BI Brief - Four Legs of a Successful Business Intelligence (BI) Project Team - 0 views

  • 1. Project Sponsorship and Governance 2. Project Management 3. Development Team (Core Team) 4. Extended Project Team
  • 1. Project Sponsorship and Governance IT and the business should form a BI steering committee to sponsor and govern design, development, deployment, and ongoing support. It needs both the CIO and a business executive, such as CFO, COO, or a senior VP of marketing/sales to commit budget, time, and resources. The business sponsor needs the project to succeed. The CIO is committed to what is being built and how.

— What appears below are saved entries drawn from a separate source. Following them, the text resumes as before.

(** C1. In every solver state reached after [k] completed steps
    ([0 <= k <= iters]) and for every pair [(x, y)] at which [f] is defined,
    [eval_ek(x, y)] returns exactly
    [f(x, y) + sum_{i < k} sum_{j < k} M[j][i] * f(pivot[i].x, y)
    * f(x, pivot[j].y)], all the values of [f] involved being defined; the
    sum counts every matrix entry, so skipping the entries that are exactly
    zero does not change the result.  Where [f] is not defined [eval_ek]
    propagates its error. *)
Theorem eval_ek_invariant (gs iters : Z) (k : nat) (s : solver) (w : world)
  (x y : R) :
  reach gs iters k s w ->
  length (m_pivots s) = k /\ (k <= Z.to_nat iters)%nat /\
  (forall e, f x y = Err e -> eval_ek s x y w = Err e) /\
  (forall fxy, f x y = Ok fxy ->
     exists (a b : nat -> R) (w' : world),
       (forall i, (i < k)%nat ->
                  f (real2.x (pivot s i)) y = Ok (a i) /\
                  f x (real2.y (pivot s i)) = Ok (b i)) /\
       eval_ek s x y w
       = Ok (fxy + sum_n k (fun i => sum_n k (fun j =>
                     mat (m_ek s) j i * a i * b j)), w')).
Proof.
  intros Hr. destruct (reach_ok _ _ _ _ _ Hr) as [Hs Hw].
  pose proof (ok_size _ _ _ _ Hs) as Hk.
  split; [exact Hk | ]. split; [apply (ok_capacity _ _ _ _ Hs) | ]. split.
  - intros e He. destruct (f_dom_dec y) as [Hd | Hd].
    + rewrite (f_defined x y Hd) in He. discriminate.
    + rewrite (f_undefined x y Hd) in He. injection He as <-.
      unfold eval_ek. apply bind_err. now apply eval_f_fails.
  - intros fxy Hf. apply f_Ok_inv in Hf as [Hd ->].
    destruct (eval_ek_runs gs iters k s x y w Hs Hw Hd)
      as (v & w' & E & _ & _ & -> & _).
    exists (fun i => fval (real2.x (pivot s i)) y),
           (fun i => fval x (real2.y (pivot s i))), w'.
    split.
    + intros i Hi. split; apply f_defined; [exact Hd | ].
      apply f_dom_open. now apply (solver_ok_pivot gs iters k s i Hs).
    + rewrite E. unfold residual. now rewrite Hk.
Qed.

Lemma eval_ek_invariant_witness :
  exists (s : solver) (w : world),
    reach 1 1 1 s w /\
    length (m_pivots s) = 1%nat /\
    mat (m_ek s) 0 0 <> 0 /\
    f 0 0 = Ok (fval 0 0) /\
    (forall fxy, f 0 0 = Ok fxy ->
       exists (a b : nat -> R) (w' : world),
         (forall i, (i < 1)%nat ->
                    f (real2.x (pivot s i)) 0 = Ok (a i) /\
                    f 0 (real2.y (pivot s i)) = Ok (b i)) /\
         eval_ek s 0 0 w
         = Ok (fxy + sum_n 1 (fun i => sum_n 1 (fun j =>
                       mat (m_ek s) j i * a i * b j)), w')).
Proof.
  destruct (first_step_state 1 1 ltac:(unfold INT_MAX; lia)
              ltac:(unfold INT_MAX; lia))
    as (p & v & w1 & s1 & w' & _ & _ & _ & Hr & _ & Hpiv & Hne).
  exists s1, w'.
  destruct (eval_ek_invariant 1 1 1 s1 w' 0 0 Hr) as (Hlen & _ & _ & Hsum).
  split; [exact Hr | ]. split; [exact Hlen | ]. split; [exact Hne | ].
  split; [apply f_defined, f_dom_open; lra | exact Hsum].
Defined.

(** The zeroing property of the rank update, over the real numbers: once a
    step with a selected residual [v] that is not zero has updated the
    coefficients and appended the chosen pivot [p], the error function at
    [p] under the updated matrix is [v - v * v * (1 / v)], which is 0 in
    the field of the real numbers.  The program forms [1 / v], the cross
    vectors and the sums in the working precision of [lol::real], where
    [v * (1 / v)] is a rounded product: this is a property of the algorithm
    and does not settle which value the program returns there, which is a
    matter of the rounding of [lol::real]. *)
Theorem step_zeroes_new_pivot (gs iters : Z) (k : nat) (s s' : solver)
  (w w1 w' : world) (p : real2) (v : R) :
  reach gs iters k s w ->
  find_pivot s w = Ok ((p, v), w1) ->
  v <> 0 ->
  step s w = Ok (s', w') ->
  m_pivots s' = m_pivots s ++ [p] /\
  length (m_pivots s') = Datatypes.S k /\
  exists w'', eval_ek s' (real2.x p) (real2.y p) w' = Ok (0, w'').
Proof.
  intros Hr Hfind Hv Hstep. destruct (reach_ok _ _ _ _ _ Hr) as [Hs Hw].
  destruct (runs_unique _ _ _ _ _ (find_pivot_runs gs iters k s w Hs Hw) Hfind)
    as (_ & _ & Hscan & _).
  destruct (step_inv gs iters k s s' w w' Hs Hw Hstep)
    as (p0 & v0 & Hscan0 & _ & Hk & Hpost & Hs' & Hw' & _).
  rewrite <- Hscan in Hscan0. injection Hscan0 as <- <-.
  destruct Hpost as (_ & _ & _ & Hp & _ & _ & Hmat).
  rewrite (ok_size _ _ _ _ Hs) in Hmat.
  destruct (scan_pivot_dom gs iters k s p v Hs (eq_sym Hscan) Hv)
    as (_ & Hpy & Ev).
  split; [exact Hp | ]. split; [apply (ok_size _ _ _ _ Hs') | ].
  destruct (eval_ek_runs gs iters (Datatypes.S k) s' (real2.x p) (real2.y p) w'
              Hs' Hw')
    as (r & w'' & E & _ & _ & -> & _).
  { apply f_dom_open. now apply (solver_ok_coeff gs iters k s). }
  exists w''. rewrite E. f_equal. f_equal.
  rewrite (residual_step gs iters k s s' p (1 / v) _ _ Hs Hp Hmat).
  rewrite <- Ev. now field.
Qed.

Lemma step_zeroes_new_pivot_witness :
  exists (s' : solver) (w1 w' : world) (p : real2) (v : R),
    find_pivot (initial_solver 1 1) world_init = Ok ((p, v), w1) /\
    v <> 0 /\
    step (initial_solver 1 1) world_init = Ok (s', w') /\
    m_pivots s' = m_pivots (initial_solver 1 1) ++ [p] /\
    length (m_pivots s') = 1%nat /\
    exists w'', eval_ek s' (real2.x p) (real2.y p) w' = Ok (0, w'').
Proof.
  destruct (first_step 1 1) as (p & v & w1 & s1 & w' & Hfind & Hv & Hstep);
    [unfold INT_MAX; lia | unfold INT_MAX; lia | ].
  exists s1, w1, w', p, v.
  split; [exact Hfind | ]. split; [exact Hv | ]. split; [exact Hstep | ].
  apply (step_zeroes_new_pivot 1 1 O (initial_solver 1 1) s1
           world_init w1 w' p v); auto.
  apply reach_initial; unfold INT_MAX; lia.
Defined.

(** C4 as stated does not hold: a nonzero residual does not make the step
    complete.  The first step of [solver(1, 0)] selects a residual that is
    not zero and then indexes the 0 by 0 coefficient matrix outside its
    bounds. *)
Lemma nonzero_residual_step_fails :
  exists (p : real2) (v : R) (w1 : world),
    reach 1 0 O (initial_solver 1 0) world_init /\
    find_pivot (initial_solver 1 0) world_init = Ok ((p, v), w1) /\
    v <> 0 /\
    step (initial_solver 1 0) world_init = Err OutOfBounds /\
    forall s' w', step (initial_solver 1 0) world_init <> Ok (s', w').
Proof.
  assert (reach 1 0 O (initial_solver 1 0) world_init) as Hr
    by (apply reach_initial; unfold INT_MAX; lia).
  destruct (reach_ok _ _ _ _ _ Hr) as [Hs Hw].
  destruct (find_pivot_runs 1 0 O _ world_init Hs Hw)
    as ([p v] & w1 & E & _ & _ & Hscan & _).
  assert (v <> 0) as Hv.
  { apply (scan_initial_nonzero 1 0 (initial_solver 1 0) p); auto.
    apply initial_coeff_nonempty. lia. }
  assert (step (initial_solver 1 0) world_init = Err OutOfBounds) as Hoob
    by now apply (step_oob 1 0 O (initial_solver 1 0) world_init p v).
  exists p, v, w1. repeat split; auto.
  intros s' w' E'. rewrite Hoob in E'. discriminate.
Qed.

  • 2. Project Management Project management includes managing daily tasks, reporting status, and communicating to the extended project team, steering committee, and affected business users. The project management team needs extensive business knowledge, BI expertise, DW architecture background, and people management, project management, and communications skills. The project management team includes three functions or members: Project development manager - Responsible for deliverables, managing team resources, monitoring tasks, reporting status, and communications. Requires a hands-on IT manager with a background in iterative development. Must understand the changes caused by this approach and the impact on the business, project resources, schedule and the trade-offs. Business advisor - Works within the sponsoring business organization. Responsible for the deliverables of the business resources on the project's extended team. Serves as the business advocate on the project team and the project advocate within the business community. Often, the business advocate is a project co-manager who defers to the IT project manager the daily IT tasks but oversees the budget and business deliverables. BI/DW project advisor - Has enough expertise with architectures and technologies to guides the project team on their use. Ensures that architecture, data models, databases, ETL code, and BI tools are all being used effectively and conform to best practices and standards.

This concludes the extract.